JP2018009564A - Turbomachine - Google Patents

Abstract

PROBLEM TO BE SOLVED: To provide a turbomachine.SOLUTION: A turbomachine comprises a rotor having a radial flow impeller (10), and a stator having a housing (11) and an insert piece (12) mounted on the housing (11). The insert piece (12) partitions, at least in a predetermined cross section, a flow duct for a working fluid of the machine, namely, a first flow passage (17) extending in the axial direction and a second flow passage (18) of the flow duct extending radially outward relative to the first flow passage (17). In the range of an insert piece flange (15), the insert piece (12) is fastened to a housing flange (16) of the housing (11) via connecting elements (14) such that the impeller (10) can be disassembled and assembled in a state that the housing (11) is mounted. An impact deformation body (20) is mounted on the housing (11) to surely prevent movement of the insert piece (12) in the case of bursting of the impeller (10).SELECTED DRAWING: Figure 1

Description

  The present invention relates to a turbomachine.
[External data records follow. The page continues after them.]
Lemma created_batches_counted (encoding : token_encoding)
    (self : EmbeddingsService) (chunks : list Chunk) :
  Forall (fun b => Forall (counted encoding) (embedded_chunks b))
    (_create_batches encoding self chunks).
Proof.
  destruct (BatchMore.create_batches_structure encoding self chunks)
    as [Hb _].
  eapply Forall_impl; [|exact Hb]. intros b ->.
  unfold _create_embedded_chunk_batch. simpl.
  apply Forall_map. apply Forall_forall. intros c _. reflexivity.
Qed.

(** X19.  When a run of [generate_embeddings] returns, it returns one
    embedded chunk per input chunk, in input order, each holding the stored
    chunk, a vector of 1536 numbers, the numeric id of the chunk's string id
    and the token count of the stored text. *)
Theorem embedded_chunks_match_input
    (encoding : token_encoding) (client : provider)
    (self : EmbeddingsService) (chunks : list Chunk) (batch_delay_ms : Z)
    (w w' : world) (out : list EmbeddedChunk) :
  generate_embeddings encoding client self chunks batch_delay_ms w
    = (Ok out, w') ->
  map chunk out = map (prepare encoding) chunks
  /\ Forall (embedded_properly encoding self) out.
Proof.
  unfold generate_embeddings. intros H.
  destruct chunks as [|c chunks]; simpl negb in H; cbv iota in H.
  - inversion H. split; constructor.
  - destruct (batch_loop_ok encoding _ _ _ _ _
                (created_batches_counted encoding self (c :: chunks))
                _ _ _ _ _ H) as (new & -> & Hmap & Hprop).
    simpl app. split; [|exact Hprop].
    rewrite Hmap.
    apply (proj2 (BatchMore.create_batches_structure encoding self
                    (c :: chunks))).
Qed.

Lemma embedded_chunks_match_input_witness :
  let chunks := [long_chunk; fifty_token_chunk] in
  let out :=
    match fst (generate_embeddings None steady one_per_batch chunks 100
                 (start 0)) with
    | Ok l => l
    | Raise _ => []
    end in
  map chunk out = map (prepare None) chunks
  /\ Forall (embedded_properly None one_per_batch) out.
Proof.
  intros chunks out.
  apply (embedded_chunks_match_input None steady one_per_batch chunks 100
           (start 0)
           (snd (generate_embeddings None steady one_per_batch chunks 100
                   (start 0)))).
  vm_compute. reflexivity.
Defined.

(** *** A run without failures *)

Lemma map_embeddings_total (self : EmbeddingsService)
    (data : list (list float)) (objs : list EmbeddedChunk) :
  Forall (fun v => len v = embedding_dimension self) data ->
  forall idx,
    (idx + List.length objs <= List.length data)%nat ->
    exists out, map_embeddings self data idx objs = Ok out.
Proof.
  intros Hgood. induction objs as [|o objs IH]; intros idx Hlen;
    cbn [map_embeddings].
  - now exists [].
  - simpl in Hlen.
    destruct (nth_error data idx) as [v|] eqn:E.
    + rewrite Forall_forall in Hgood.
      rewrite (proj2 (Z.eqb_eq _ _) (Hgood v (nth_error_In _ _ E))).
      simpl. destruct (IH (S idx)) as [rest Hrest]; [lia|].
      rewrite Hrest. eauto.
    + apply nth_error_None in E. lia.
Qed.

Lemma sleep_run (ms : Z) (w : world) :
  sleep ms w = (Ok tt, extend w 0 [Sleep ms]).
Proof. reflexivity. Qed.
(** [write] fails only with its own two errors, or panics. *)
Lemma write_errors (fs fs' : FS) (f : string) (d : slice PasswordEntry) (e : pw.error) :
  pw.write fs f d = (fs', Some e) ->
  e = pw.ErrScryptEnc \/ e = pw.ErrChmod \/ e = pw.PanicNilDereference.
Proof.
  unfold pw.write.
  destruct (run_scrypt_enc fs f (json.Marshal d)) as [fs1 [| |]].
  - destruct (os.Chmod fs1 f pw.mode_0600); intro E; inversion E; auto.
  - intro E; inversion E; auto.
  - intro E; inversion E; auto.
Qed.

(** A successful [write] leaves an encryption of the encoded data in a
    regular file of mode 0600 and touches no other path. *)
Lemma write_ok (fs fs' : FS) (f : string) (d : slice PasswordEntry) :
  pw.write fs f d = (fs', None) ->
  stored fs' f d /\ forall p, p <> f -> fs' p = fs p.
Proof.
  unfold pw.write, run_scrypt_enc, os.Chmod.
  destruct (String.length f =? 0)%nat eqn:Ef;
    [destruct (enc_refuses_input _); discriminate|].
  destruct (walk fs (ancestors f)) eqn:Hw;
    try (destruct (enc_refuses_input _); discriminate).
  destruct (fs f) as [[c0 p0|p0|]|] eqn:Eold;
    try (destruct (enc_refuses_input _); discriminate);
    (destruct (scrypt_enc (json.Marshal d)) as [c|] eqn:Eenc;
     [|destruct (enc_refuses_input _); discriminate]);
    destruct (chmod_allowed f); try discriminate;
    rewrite entry_fs_set_same by assumption; intro E; inversion E; subst; clear E;
    (split;
     [ exists c; rewrite entry_fs_set_same;
       [auto | exact Ef
        | rewrite (walk_fs_set fs f _ _ (ancestors_other f)); exact Hw]
     | intros p Hp; unfold fs_set;
       destruct (String.eqb_spec p f); [contradiction | reflexivity] ]).
Qed.

Lemma update_loop_none (data : list PasswordEntry) (R : PasswordEntry) :
  Forall (fun e => Name e <> Name R) data -> pw.update_loop data R = (data, false).
Proof.
  induction 1 as [|e l He _ IH]; simpl; [reflexivity|].
  destruct (String.eqb_spec (Name e) (Name R)); [contradiction|].
  rewrite IH. reflexivity.
Qed.


Lemma remove_fold (name : string) (data acc : list PasswordEntry) (found : bool) :
  fold_left (pw.remove_step name) data (acc, found)
  = ((acc ++ filter (other_name name) data)%list,
     found || existsb (fun e => (Name e =? name)%string) data).
Proof.
  revert acc found. induction data as [|e l IH]; intros acc found; simpl.
  - rewrite app_nil_r, orb_false_r. reflexivity.
  - unfold other_name at 1. destruct (Name e =? name)%string; simpl; rewrite IH.
    + rewrite orb_true_r. reflexivity.
    + rewrite <- app_assoc. reflexivity.
Qed.

Lemma remove_loop_spec (name : string) (data : list PasswordEntry) :
  pw.remove_loop data name
  = (filter (other_name name) data, existsb (fun e => (Name e =? name)%string) data).
Proof. unfold pw.remove_loop. rewrite remove_fold. reflexivity. Qed.

Lemma existsb_name_false (name : string) (data : list PasswordEntry) :
  Forall (fun e => Name e <> name) data ->
  existsb (fun e => (Name e =? name)%string) data = false.
Proof.
  induction 1 as [|e l He _ IH]; simpl; [reflexivity|].
  destruct (String.eqb_spec (Name e) name); [contradiction | exact IH].
Qed.
Definition request_ (self : KunaAPI) (path : pystr) (args : list (pystr * pystr))
    (body : list (pystr * json)) (is_user_method : bool) : M json :=
  match with_query path args with
  | None => raise UnicodeEncodeError
  | Some path =>
      let uri := prefix ++ path in
      let url := endpoint ++ uri in
      let headers := DEFAULT_HEADERS in
      let body := dumps (JObj body) in
      hm <- (if is_user_method then
               check_keys self true ;;;
               E <- ask ;;
               let nonce := str_of_Z (clock_ms E) in
               let headers := hset (py "kun-nonce") (HStr nonce) headers in
               let headers := hset (py "kun-apikey") (hval_of (public_key self)) headers in
               sign <- of_result (generate_sign (private_key self) uri body nonce) ;;
               let headers := hset (py "kun-signature") (HStr sign) headers in
               ret (headers, py "POST")
             else ret (headers, py "GET")) ;;
      let (headers, method) := hm in
      urlopen_json (mkRequest url body headers method)
  end.

(** ** The API methods *)

(** The [symbols] argument of [tickers]: a [str], a [list] of [str], or
    anything else ([None] by default). *)
Inductive symbols_arg :=
| SymStr (s : pystr)
| SymList (l : list pystr)
| SymOther.

(** What a method returns to its caller: [None] or a JSON value. *)
Inductive pyval := PyNone | PyJson (j : json).

Definition json_of_num (n : Z) : json := JNum (str_of_Z n).
Definition json_of_opt (o : option Z) : json :=
  match o with Some n => json_of_num n | None => JNull end.
Definition json_of_ostr (o : option pystr) : json :=
  match o with Some t => JStr t | None => JNull end.
Definition json_of_obool (o : option bool) : json :=
  match o with Some b => JBool b | None => JNull end.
  From Patent Document 1, a turbomachine having a rotor and a stator is known. The rotor includes a radial flow impeller. The stator includes a housing and an insert piece mounted on the housing. The insert piece comprises, in a given cross-section, a flow duct for a turbomachine working fluid, i.e. a flow duct extending axially and an arcuate flow duct extending radially outward. And a flow path. According to Patent Document 1, an insert piece is mounted on a housing, specifically via a connecting element, and the connecting element includes an insert piece flange of the insert piece and a corresponding housing flange of the housing. It extends through. Here, the insert piece is fastened to the housing so that the impeller can be disassembled and assembled in a state where the housing is assembled. To access the impeller, simply remove the insert piece from the housing and there is no need to disassemble the housing. As already explained, the insert piece is fastened to the housing via a plurality of connecting elements that take an embodiment like a screw, and the connecting element that is interposed to fasten the insert piece to the housing is embodied as a screw. The prior art that is known enables so-called capacity securing.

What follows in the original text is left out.